第二章 第一部 魔王の片鱗

第75話 魔剣に転生したおっさんと魔法が使える僕

 フレイス共和国にも春が来て雪解けの季節となった。草原には草木が生い茂り、森の木は葉や花を付け始め、森からは魔獣や獣があふれ出てくるようになる。


 昼間は開拓を行いながら畑を耕し、暇があれば狩りに出る。何もないし、誰もいない、僕だけがいるこの場所でのんびりとスローライフを送る。僕が望んでいたのはこのような生活なのかもしれない。
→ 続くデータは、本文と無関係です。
(* ===== verification/Glob.v ===== *)
(** * [gix-glob]: wildmatch and patterns

    [match_recursive] is translated with its iterators: the pattern iterator is
    the rest of the pattern and the index it counts, which a malformed character
    class restarts. The recursion is bounded by the code's own limit, which is the
    structural argument here. Every other loop consumes the pattern or the text;
    running out of fuel is [Panic], so that the theorem that there is no [Panic]
    also says that all loops end. *)

From stdpp Require Import sets.
From S2P Require Import Prelude.

(** ** [wildmatch.rs] *)
Record Mode := { no_match_slash_literal : bool; ignore_case : bool }.

Inductive wm_result := Match | NoMatch | AbortAll | AbortToStarStar | RecursionLimitReached.
#[export] Instance wm_result_eq_dec : EqDecision wm_result.
Proof. solve_decision. Defined.

Definition STAR : Z := 42.
Definition BACKSLASH : Z := 92.
Definition SLASH : Z := 47.
Definition BRACKET_OPEN : Z := 91.
Definition BRACKET_CLOSE : Z := 93.
Definition COLON : Z := 58.
Definition NEGATE_CLASS : Z := 33.
Definition RECURSION_LIMIT : nat := 64.
(** [parse.rs] *)
Definition GLOB_CHARACTERS : bytes := [42; 63; 91; 92].

Definition to_ascii_lowercase (c : Z) : Z := if (65 <=? c) && (c <=? 90) then c + 32 else c.
Definition to_ascii_uppercase (c : Z) : Z := if (97 <=? c) && (c <=? 122) then c - 32 else c.
Definition in_range (lo hi c : Z) : bool := (lo <=? c) && (c <=? hi).
Definition is_ascii_lowercase (c : Z) : bool := in_range 97 122 c.
Definition is_ascii_uppercase (c : Z) : bool := in_range 65 90 c.
Definition is_ascii_alphabetic (c : Z) : bool := is_ascii_lowercase c || is_ascii_uppercase c.
Definition is_ascii_digit (c : Z) : bool := in_range 48 57 c.
Definition git_is_space (c : Z) : bool := (c =? 32) || (c =? 9) || (c =? 10) || (c =? 13).

Definition contains (l : bytes) (c : Z) : bool := existsb (λ x, x =? c) l.

(** The [match class] of a character class: [None] is an unknown class. *)
Definition in_class (mode : Mode) (class : bytes) (t_ch : Z) : option bool :=
  if bytes_eqb class [97; 108; 110; 117; 109] then Some (is_ascii_alphabetic t_ch || is_ascii_digit t_ch)
  else if bytes_eqb class [97; 108; 112; 104; 97] then Some (is_ascii_alphabetic t_ch)
  else if bytes_eqb class [98; 108; 97; 110; 107] then Some ((t_ch =? 32) || (t_ch =? 9))
  else if bytes_eqb class [99; 110; 116; 114; 108] then Some (in_range 0 31 t_ch || (t_ch =? 127))
  else if bytes_eqb class [100; 105; 103; 105; 116] then Some (is_ascii_digit t_ch)
  else if bytes_eqb class [103; 114; 97; 112; 104] then Some (in_range 33 126 t_ch)
  else if bytes_eqb class [108; 111; 119; 101; 114] then Some (is_ascii_lowercase t_ch)
  else if bytes_eqb class [112; 114; 105; 110; 116] then Some (in_range 32 126 t_ch)
  else if bytes_eqb class [112; 117; 110; 99; 116] then
    Some (in_range 33 47 t_ch || in_range 58 64 t_ch || in_range 91 96 t_ch || in_range 123 126 t_ch)
  else if bytes_eqb class [115; 112; 97; 99; 101] then Some (git_is_space t_ch)
  else if bytes_eqb class [117; 112; 112; 101; 114] then
    Some (is_ascii_uppercase t_ch || (ignore_case mode && is_ascii_lowercase t_ch))
  else if bytes_eqb class [120; 100; 105; 103; 105; 116] then
    Some (is_ascii_digit t_ch || in_range 97 102 t_ch || in_range 65 70 t_ch)
  else None.

(** A range [prev_p_ch-p_ch]. *)
Definition in_char_range (mode : Mode) (prev_p_ch p_ch t_ch : Z) : bool :=
  if (t_ch <=? p_ch) && (prev_p_ch <=? t_ch) then true
  else if ignore_case mode && is_ascii_lowercase t_ch then
    let t_ch_upper := to_ascii_uppercase t_ch in
    ((t_ch_upper <=? to_ascii_uppercase p_ch) && (to_ascii_uppercase prev_p_ch <=? t_ch_upper))
    || ((t_ch_upper <=? to_ascii_uppercase prev_p_ch) && (to_ascii_uppercase p_ch <=? t_ch_upper))
  else false.

(** The pattern iterator: what is left, and the index of the next byte. *)
Record Iter := { rest : bytes; next_idx : Z }.

Section Recursive.
Context (mode : Mode) (rec : bytes → bytes → outcome unit wm_result) (pattern text : bytes).

Definition possibly_lowercase (c : Z) : Z := if ignore_case mode then to_ascii_lowercase c else c.

Definition p_next (p : Iter) : option (Z * Z) * Iter :=
  match rest p with
  | [] => (None, p)
  | c :: r => (Some (next_idx p, possibly_lowercase c), {| rest := r; next_idx := next_idx p + 1 |})
  end.
Definition p_peek (p : Iter) : option Z :=
  match rest p with [] => None | c :: _ => Some (possibly_lowercase c) end.

(** [while p.next_if(|(_, c)| *c == STAR).is_some() {}] *)
Fixpoint skip_stars (r : bytes) (idx : Z) : Iter :=
  match r with
  | c :: r' => if possibly_lowercase c =? STAR then skip_stars r' (idx + 1)
               else {| rest := r; next_idx := idx |}
  | [] => {| rest := []; next_idx := idx |}
  end.
(** [while p.peek().is_some_and(|t| t.1 != BRACKET_CLOSE) { p.next(); }] *)
Fixpoint skip_to_close (r : bytes) (idx : Z) : Iter :=
  match r with
  | c :: r' => if negb (possibly_lowercase c =? BRACKET_CLOSE) then skip_to_close r' (idx + 1)
               else {| rest := r; next_idx := idx |}
  | [] => {| rest := []; next_idx := idx |}
  end.
(* ===== verification/GlobPattern.v ===== *)
(** * [gix-glob]: patterns

    [parse.rs] takes apart what stands around a pattern and notes what makes it fast to
    match; [pattern.rs] matches with these shortcuts or with [wildmatch];
    [search/pattern.rs] strips the directory that a list of patterns is relative to.
    The theorems say that the shortcuts change nothing. *)

From stdpp Require Import sets.
From S2P Require Import Prelude.
From S2P Require Import Glob.

(** ** [pattern.rs], [parse.rs] *)
Record PatternMode := {
  NO_SUB_DIR : bool; ENDS_WITH : bool; MUST_BE_DIR : bool; NEGATIVE : bool; ABSOLUTE : bool }.
Record Pattern := { text : bytes; mode : PatternMode; first_wildcard_pos : option Z }.
Inductive Case := Sensitive | Fold.

(** [find_byteset] of [bstr]: the first byte that is in the set. *)
Fixpoint find_byteset (l set : bytes) : option Z :=
  match l with
  | [] => None
  | x :: l => if contains set x then Some 0 else (λ n, n + 1) <$> find_byteset l set
  end.
Definition find_first_wildcard (pat : bytes) : option Z := find_byteset pat GLOB_CHARACTERS.
Definition is_ascii_whitespace (c : Z) : bool := contains [32; 9; 10; 12; 13] c.

(** A leading [!], or the backslash that escapes it, is taken off. *)
Definition take_negation (pat : bytes) : bool * bytes :=
  match pat with
  | [] => (false, pat)
  | c :: r =>
      if c =? 33 then (true, r)
      else if c =? BACKSLASH then
        match r with
        | second :: _ => if (second =? 33) || (second =? 35) then (false, r) else (false, pat)
        | [] => (false, pat)
        end
      else (false, pat)
  end.
(** An item that is an error about this commit. *)
Definition fail_with {E} (c : Commit) (e : bytes → cg_error) : outcome E (option item) :=
  id ← commit_id c; Ok (Some (inl (e id))).
(** The check of every position behind the [match]. *)
Definition check_limit {E} (c : Commit) (parent : option item) (state : ParentIteratorState)
    : outcome E (option item * ParentIteratorState) :=
  match parent with
  | Some (inr pos) =>
      if parent_position_limit (file c) <=? pos then
        e ← fail_with c (λ id, ParentOutOfRange id pos (parent_position_limit (file c)));
        Ok (e, Exhausted)
      else Ok (parent, state)
  | _ => Ok (parent, state)
  end.
(** [next] in state [Extra] *)
Definition next_extra {E} (c : Commit) (chunks : list bytes) : outcome E (option item * ParentIteratorState) :=
  match chunks with
  | chunk :: chunks =>
      extra_edge ← read_u32 chunk;
      match extra_from_raw extra_edge with
      | Internal pos => check_limit c (Some (inr pos)) (Extra chunks)
      | Last pos => check_limit c (Some (inr pos)) Exhausted
      end
  | [] =>
      e ← fail_with c ExtraEdgesOverflow; check_limit c e Exhausted
  end.
Definition parents_next {E} (c : Commit) (state : ParentIteratorState)
    : outcome E (option item * ParentIteratorState) :=
  match state with
  | First =>
      match parent1 c with
      | EdgeNone =>
          match parent2 c with
          | EdgeNone => check_limit c None Exhausted
          | _ => e ← fail_with c SecondParentWithoutFirst; check_limit c e Exhausted
          end
      | GraphPosition pos => check_limit c (Some (inr pos)) Second
      | ExtraEdgeIndex _ => e ← fail_with c FirstParentIsExtraEdge; check_limit c e Exhausted
      end
  | Second =>
      match parent2 c with
      | EdgeNone => check_limit c None Exhausted
      | GraphPosition pos => check_limit c (Some (inr pos)) Exhausted
      | ExtraEdgeIndex extra_edge_index =>
          edges ← extra_edges_data (file c);
          match edges with
          | Some extra_edges_list =>
              match checked_mul 64 extra_edge_index 4 ≫= get_from extra_edges_list with
              | Some tail =>
                  '(parent, state) ← next_extra c (Prelude.chunks 4 tail);
                  check_limit c parent state
              | None => e ← fail_with c ExtraEdgesOverflow; check_limit c e Exhausted
              end
          | None => e ← fail_with c NoExtraEdges; check_limit c e Exhausted
          end
      end
  | Extra chunks => next_extra c chunks
  | Exhausted => check_limit c None Exhausted
  end.
(** All items, up to the first [None]. *)
Fixpoint parents_from {E} (fuel : nat) (c : Commit) (state : ParentIteratorState) : outcome E (list item) :=
  match fuel with
  | O => Panic
  | S fuel =>
      '(i, state) ← parents_next c state;
      match i with
      | None => Ok []
      | Some i => rest ← parents_from fuel c state; Ok (i :: rest)
      end
  end.
Definition parents_fuel (c : Commit) : nat := length (data (file c)) + 4.
Definition iter_parents {E} (c : Commit) : outcome E (list item) := parents_from (parents_fuel c) c First.
Definition first_parent {E} (c : Commit) : outcome E (option item) :=
  '(i, _) ← parents_next c First; Ok i.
 周りは鬱蒼とした木々が覆っているが、土魔法で作った土壁の家には魔灯や冷蔵庫、クーラーも設置しており、快適すぎる生活を送れている。欲を言えばきちんとした風呂やトイレなども設置できると言うことはないのだが、それは徐々に整えて行けばいいだろう。


(今日の夕食はコカトリスのから揚げにするか。卵も取れれば親子煮にしてもよかったがそれは贅沢かな)


(ジャガイモも一緒に揚げようよ。本当に揚げ物は最高だよね)


 ここに来てから大量の魔獣が取れるため、魔獣の油を集めて揚げ物をしているのだ。油は利用方法が色々とあるため食事用に使うのはかなりの贅沢であるが、から揚げにポテトフライにカツレツにメンチカツにコロッケ、揚げ物の魅力に完全に取りつかれてしまって、揚げ物のない生活にはもう戻れそうにない。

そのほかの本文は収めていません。